** Dataset entries follows **

(** The four versions of an account. *)
Inductive versioned := VProfile | VSettings | VBook | VAvatar.
Definition version_of (v : versioned) (r : profile_row) : Z :=
  match v with VProfile => pf_version r | VSettings => settings_version r | VBook => address_book_version r | VAvatar => avatar_version r end.

(** What only grows. *)
Record later (d d' : user_db) : Prop := mkLater {
  la_profiles : forall id r, profiles d !! id = Some r -> exists r', profiles d' !! id = Some r' /\ forall v, version_of v r <= version_of v r';
  la_retired : forall k, is_Some (retirements d !! k) -> is_Some (retirements d' !! k);
  la_inbox : forall e x, inbox d !! e = Some x -> inbox d' !! e = Some x
}.

Lemma user_later_refl d : later d d.
Proof. split; [|done..]. intros id r Hr. exists r. split; [done|]. intros. lia. Qed.

Lemma user_later_trans d1 d2 d3 : later d1 d2 -> later d2 d3 -> later d1 d3.
Proof.
  intros [P1 R1 I1] [P2 R2 I2]. split; [|auto..]. intros id r Hr. destruct (P1 id r Hr) as (r' & Hr' & Hv). destruct (P2 id r' Hr') as (r'' & Hr'' & Hv'). exists r''. split; [done|].
  intros v. specialize (Hv v). specialize (Hv' v). lia.
Qed.

(** A row that is replaced. *)
Lemma put_profile_ok d id r r' : user_ok d -> profiles d !! id = Some r -> check_profile r' = true ->
  (forall a, avatar_file_id r' = Some a -> retirements d !! (id, a) = None) -> user_ok (put_profile d id r').
Proof.
  intros [Ha Hf Hr Hc Hi Hg] Hl Hcheck Hav. assert (forall k, is_Some (profiles d !! k) -> is_Some (profiles (put_profile d id r') !! k)) as Hkeep.
  { intros k Hk. cbn. destruct (decide (id = k)) as [<-|]; [rewrite lookup_insert_eq; by eexists|by rewrite lookup_insert_ne]. }
  split.
  - intros owner x Hx. cbn in Hx. rewrite (book_of_addresses d) by done. apply lookup_insert_Some in Hx as [[<- <-]|[_ Hx]]; [|by apply Ha].
    destruct (Ha id r Hl) as (? & _ & ?). done.
  - intros k x Hx. apply Hkeep. by eapply Hf.
  - intros k x Hx. split; [apply Hkeep|]; by eapply Hr.
  - intros owner x a Hx Hxa. cbn in Hx. apply lookup_insert_Some in Hx as [[<- <-]|[_ Hx]]; [by apply Hav|by eapply Hc].
  - intros e x Hx. apply Hkeep. by eapply Hi.
  - intros owner x Hx. cbn in Hx. apply lookup_insert_Some in Hx as [[<- <-]|[_ Hx]]; by eapply Hg.
Qed.

Lemma put_profile_later d id r r' : profiles d !! id = Some r -> (forall v, version_of v r <= version_of v r') -> later d (put_profile d id r').
Proof.
  intros Hl Hv. split; [|done..]. intros k x Hx. cbn. destruct (decide (id = k)) as [<-|Hne].
  - rewrite lookup_insert_eq. exists r'. split; [done|]. by assert (x = r) as -> by congruence.
  - rewrite lookup_insert_ne by done. exists x. split; [done|]. intros. lia.
Qed.

(** A database that follows another. *)
Definition follows (d d' : user_db) : Prop := user_ok d' /\ later d d'.

Lemma follows_refl d : user_ok d -> follows d d.
Proof. intros. split; [done|apply user_later_refl]. Qed.

Section calls.
Context (d : user_db) (Hok : user_ok d).

Lemma put_checked_follows id r r' : profiles d !! id = Some r -> (forall v, version_of v r <= version_of v r') ->
  (forall a, avatar_file_id r' = Some a -> retirements d !! (id, a) = None) -> follows d (put_checked d id r').1.
Proof.
  intros Hl Hv Ha. unfold put_checked. destruct (check_profile r') eqn:Hc; [|by apply follows_refl]. split; [by eapply put_profile_ok|by eapply put_profile_later].
Qed.

Lemma sql_update_follows now id f e : follows d (sql_update now d id f e).1.
Proof.
  unfold sql_update. destruct (profiles d !! id) as [r|] eqn:Hr; [|by apply follows_refl]. destruct (_ =? _); [|by apply follows_refl].
  apply (put_checked_follows id r); [done|intros []; cbn; lia|]. intros a Ha. by eapply (uo_current _ Hok).
Qed.

Lemma sql_update_settings_follows id t e : follows d (sql_update_settings d id t e).1.
Proof.
  unfold sql_update_settings. destruct (profiles d !! id) as [r|] eqn:Hr; [|by apply follows_refl]. destruct (_ =? _); [|by apply follows_refl].
  apply (put_checked_follows id r); [done|intros []; cbn; lia|]. intros a Ha. by eapply (uo_current _ Hok).
Qed.

(** A retirement that is added or updated. *)
Lemma set_retirement_follows k x : is_Some (profiles d !! k.1) -> id_ok k.2 = true ->
  (is_Some (retirements d !! k) \/ forall r, profiles d !! k.1 = Some r -> avatar_file_id r <> Some k.2) -> follows d (set_retirements d (<[k := x]> (retirements d))).
Proof.
  intros Hp Hid Hk. destruct Hok as [Ha Hf Hr Hc Hi Hg]. split.
  - split; try done.
    + intros k' y Hy. cbn in Hy. apply lookup_insert_Some in Hy as [[<- _]|[_ Hy]]; [done|by eapply Hr].
    + intros owner r id Hl Hav. cbn. destruct (decide (k = (owner, id))) as [->|Hne]; [|rewrite lookup_insert_ne by done; by eapply Hc].
      exfalso. destruct Hk as [[y Hy]|Hk]; [by rewrite (Hc owner r id Hl Hav) in Hy|by eapply Hk].
  - split; [|intros k' Hk'; cbn|done].
    + intros id r Hr'. exists r. split; [done|]. intros. lia.
    + destruct (decide (k = k')) as [<-|Hne]; [rewrite lookup_insert_eq; by eexists|by rewrite lookup_insert_ne].
Qed.

Lemma update_retirement_follows v now f : follows d (update_retirement d v now f).1.
Proof.
  unfold update_retirement. destruct (retirements d !! _) as [x|] eqn:Hx; [|by apply follows_refl]. destruct (leased _ _ _); [|by apply follows_refl].
  destruct (uo_retired _ Hok _ _ Hx) as [Hp Hid]. apply set_retirement_follows; [done|done|left; by eexists].
Qed.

** End of Dataset entries **

Problem statement: Work out how many lines of the entries contain the word "Hkeep", and answer with that number alone.

Written solution: 4